◆ Entries shown:
_ _ _ _ _ _ _

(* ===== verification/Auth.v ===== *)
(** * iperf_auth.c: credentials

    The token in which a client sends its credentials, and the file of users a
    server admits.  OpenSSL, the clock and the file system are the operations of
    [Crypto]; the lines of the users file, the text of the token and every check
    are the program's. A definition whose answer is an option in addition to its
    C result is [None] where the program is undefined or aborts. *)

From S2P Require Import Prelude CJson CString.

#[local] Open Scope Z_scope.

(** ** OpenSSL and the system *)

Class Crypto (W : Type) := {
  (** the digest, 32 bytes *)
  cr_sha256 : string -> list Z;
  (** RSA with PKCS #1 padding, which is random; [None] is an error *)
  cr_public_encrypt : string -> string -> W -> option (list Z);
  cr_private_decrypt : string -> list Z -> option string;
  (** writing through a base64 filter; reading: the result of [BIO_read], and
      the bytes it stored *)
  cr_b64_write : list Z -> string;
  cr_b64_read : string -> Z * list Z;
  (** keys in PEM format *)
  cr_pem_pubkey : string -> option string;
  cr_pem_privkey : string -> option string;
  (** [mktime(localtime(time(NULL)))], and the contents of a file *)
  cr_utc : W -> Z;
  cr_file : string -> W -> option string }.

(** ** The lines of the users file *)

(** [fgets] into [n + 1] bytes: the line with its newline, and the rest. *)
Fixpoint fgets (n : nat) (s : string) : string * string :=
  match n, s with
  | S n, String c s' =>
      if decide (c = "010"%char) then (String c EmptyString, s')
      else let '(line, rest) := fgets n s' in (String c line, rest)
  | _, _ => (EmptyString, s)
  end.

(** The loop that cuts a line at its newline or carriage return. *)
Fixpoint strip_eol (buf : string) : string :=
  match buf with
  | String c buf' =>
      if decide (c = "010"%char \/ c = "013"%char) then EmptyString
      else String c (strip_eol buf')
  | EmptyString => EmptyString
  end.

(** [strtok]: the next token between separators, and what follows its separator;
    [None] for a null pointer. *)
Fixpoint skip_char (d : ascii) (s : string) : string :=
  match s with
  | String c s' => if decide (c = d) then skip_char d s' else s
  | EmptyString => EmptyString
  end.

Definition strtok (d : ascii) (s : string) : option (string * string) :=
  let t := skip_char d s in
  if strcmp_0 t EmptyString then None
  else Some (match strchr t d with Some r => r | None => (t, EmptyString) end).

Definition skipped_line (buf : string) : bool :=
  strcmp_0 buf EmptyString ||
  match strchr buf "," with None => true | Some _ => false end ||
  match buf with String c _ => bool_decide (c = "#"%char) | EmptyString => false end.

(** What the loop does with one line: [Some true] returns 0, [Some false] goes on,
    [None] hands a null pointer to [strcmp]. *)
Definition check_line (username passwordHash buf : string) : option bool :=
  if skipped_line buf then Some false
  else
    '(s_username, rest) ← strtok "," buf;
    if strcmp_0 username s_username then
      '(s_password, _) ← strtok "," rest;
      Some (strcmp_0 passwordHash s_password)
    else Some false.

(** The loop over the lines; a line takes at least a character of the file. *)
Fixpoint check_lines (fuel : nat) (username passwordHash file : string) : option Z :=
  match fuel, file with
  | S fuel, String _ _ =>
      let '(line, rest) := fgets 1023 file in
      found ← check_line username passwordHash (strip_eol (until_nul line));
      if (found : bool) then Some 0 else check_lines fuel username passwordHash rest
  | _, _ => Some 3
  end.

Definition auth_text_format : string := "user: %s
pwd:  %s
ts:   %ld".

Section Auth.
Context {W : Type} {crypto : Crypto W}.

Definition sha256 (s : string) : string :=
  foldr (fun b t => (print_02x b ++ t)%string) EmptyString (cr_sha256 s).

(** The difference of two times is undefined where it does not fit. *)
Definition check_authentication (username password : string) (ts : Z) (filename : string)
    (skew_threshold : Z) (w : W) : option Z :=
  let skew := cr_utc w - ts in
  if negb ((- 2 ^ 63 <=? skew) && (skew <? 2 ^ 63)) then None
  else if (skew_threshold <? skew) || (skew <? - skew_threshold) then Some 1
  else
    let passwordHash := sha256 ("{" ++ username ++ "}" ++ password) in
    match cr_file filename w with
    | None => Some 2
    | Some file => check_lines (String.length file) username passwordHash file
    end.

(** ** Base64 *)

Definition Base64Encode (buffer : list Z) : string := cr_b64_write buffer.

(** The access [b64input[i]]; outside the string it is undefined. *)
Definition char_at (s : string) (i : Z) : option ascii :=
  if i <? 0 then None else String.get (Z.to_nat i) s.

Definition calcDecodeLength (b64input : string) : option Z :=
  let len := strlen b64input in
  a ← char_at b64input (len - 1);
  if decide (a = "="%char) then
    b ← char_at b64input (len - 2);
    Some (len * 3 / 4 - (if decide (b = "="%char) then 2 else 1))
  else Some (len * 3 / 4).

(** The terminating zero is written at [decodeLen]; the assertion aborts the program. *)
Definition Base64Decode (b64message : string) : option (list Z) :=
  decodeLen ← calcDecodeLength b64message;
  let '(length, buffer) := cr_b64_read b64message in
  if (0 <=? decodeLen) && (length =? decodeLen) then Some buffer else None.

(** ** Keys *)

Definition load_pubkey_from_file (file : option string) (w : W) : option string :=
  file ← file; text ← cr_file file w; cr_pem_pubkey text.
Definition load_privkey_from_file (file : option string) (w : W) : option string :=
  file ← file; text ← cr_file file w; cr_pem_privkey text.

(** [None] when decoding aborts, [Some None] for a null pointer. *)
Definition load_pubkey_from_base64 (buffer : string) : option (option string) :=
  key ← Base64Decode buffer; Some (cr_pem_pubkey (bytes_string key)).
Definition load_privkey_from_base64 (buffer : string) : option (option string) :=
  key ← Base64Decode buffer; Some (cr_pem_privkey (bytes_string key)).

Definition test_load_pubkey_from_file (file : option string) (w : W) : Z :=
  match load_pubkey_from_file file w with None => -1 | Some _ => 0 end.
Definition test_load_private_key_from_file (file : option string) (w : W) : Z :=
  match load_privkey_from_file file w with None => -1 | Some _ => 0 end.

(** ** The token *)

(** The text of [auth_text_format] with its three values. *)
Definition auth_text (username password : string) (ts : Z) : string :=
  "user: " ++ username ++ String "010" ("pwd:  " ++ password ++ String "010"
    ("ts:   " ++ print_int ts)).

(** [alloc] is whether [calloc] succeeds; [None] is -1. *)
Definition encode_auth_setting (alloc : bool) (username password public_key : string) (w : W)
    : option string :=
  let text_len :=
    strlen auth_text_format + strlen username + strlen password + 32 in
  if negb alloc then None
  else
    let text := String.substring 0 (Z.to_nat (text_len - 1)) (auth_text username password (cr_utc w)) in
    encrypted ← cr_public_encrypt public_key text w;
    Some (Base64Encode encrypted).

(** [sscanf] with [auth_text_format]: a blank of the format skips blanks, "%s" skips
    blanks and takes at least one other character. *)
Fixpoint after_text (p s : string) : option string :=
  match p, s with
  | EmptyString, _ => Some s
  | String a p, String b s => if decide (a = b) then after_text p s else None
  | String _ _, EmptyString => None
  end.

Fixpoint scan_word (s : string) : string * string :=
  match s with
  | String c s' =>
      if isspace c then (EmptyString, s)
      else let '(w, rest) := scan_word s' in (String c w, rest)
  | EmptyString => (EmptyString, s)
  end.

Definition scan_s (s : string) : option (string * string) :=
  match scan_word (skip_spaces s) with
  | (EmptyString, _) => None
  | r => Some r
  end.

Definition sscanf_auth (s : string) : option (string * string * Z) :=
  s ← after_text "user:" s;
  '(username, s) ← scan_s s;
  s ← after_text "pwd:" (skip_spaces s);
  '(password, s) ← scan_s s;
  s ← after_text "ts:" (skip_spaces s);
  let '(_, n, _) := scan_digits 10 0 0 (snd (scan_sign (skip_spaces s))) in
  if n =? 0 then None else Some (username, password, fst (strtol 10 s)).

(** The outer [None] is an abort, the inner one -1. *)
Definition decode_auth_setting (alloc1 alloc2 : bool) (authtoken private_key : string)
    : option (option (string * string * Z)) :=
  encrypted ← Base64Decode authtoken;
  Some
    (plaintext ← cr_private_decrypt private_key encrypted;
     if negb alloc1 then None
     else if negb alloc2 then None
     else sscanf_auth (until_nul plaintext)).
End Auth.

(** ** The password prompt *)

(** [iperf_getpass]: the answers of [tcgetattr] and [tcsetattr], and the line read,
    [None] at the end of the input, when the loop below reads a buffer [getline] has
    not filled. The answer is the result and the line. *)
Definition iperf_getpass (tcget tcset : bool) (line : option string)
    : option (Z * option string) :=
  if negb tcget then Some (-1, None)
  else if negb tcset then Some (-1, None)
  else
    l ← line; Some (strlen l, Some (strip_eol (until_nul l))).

_ _ _ _ _ _ _

◆ Work instructions:
Whenever the word "strtok" turns up in a line of the listing above, copy the line.

◆ Response below:
(** [strtok]: the next token between separators, and what follows its separator;
Definition strtok (d : ascii) (s : string) : option (string * string) :=
    '(s_username, rest) ← strtok "," buf;
      '(s_password, _) ← strtok "," rest;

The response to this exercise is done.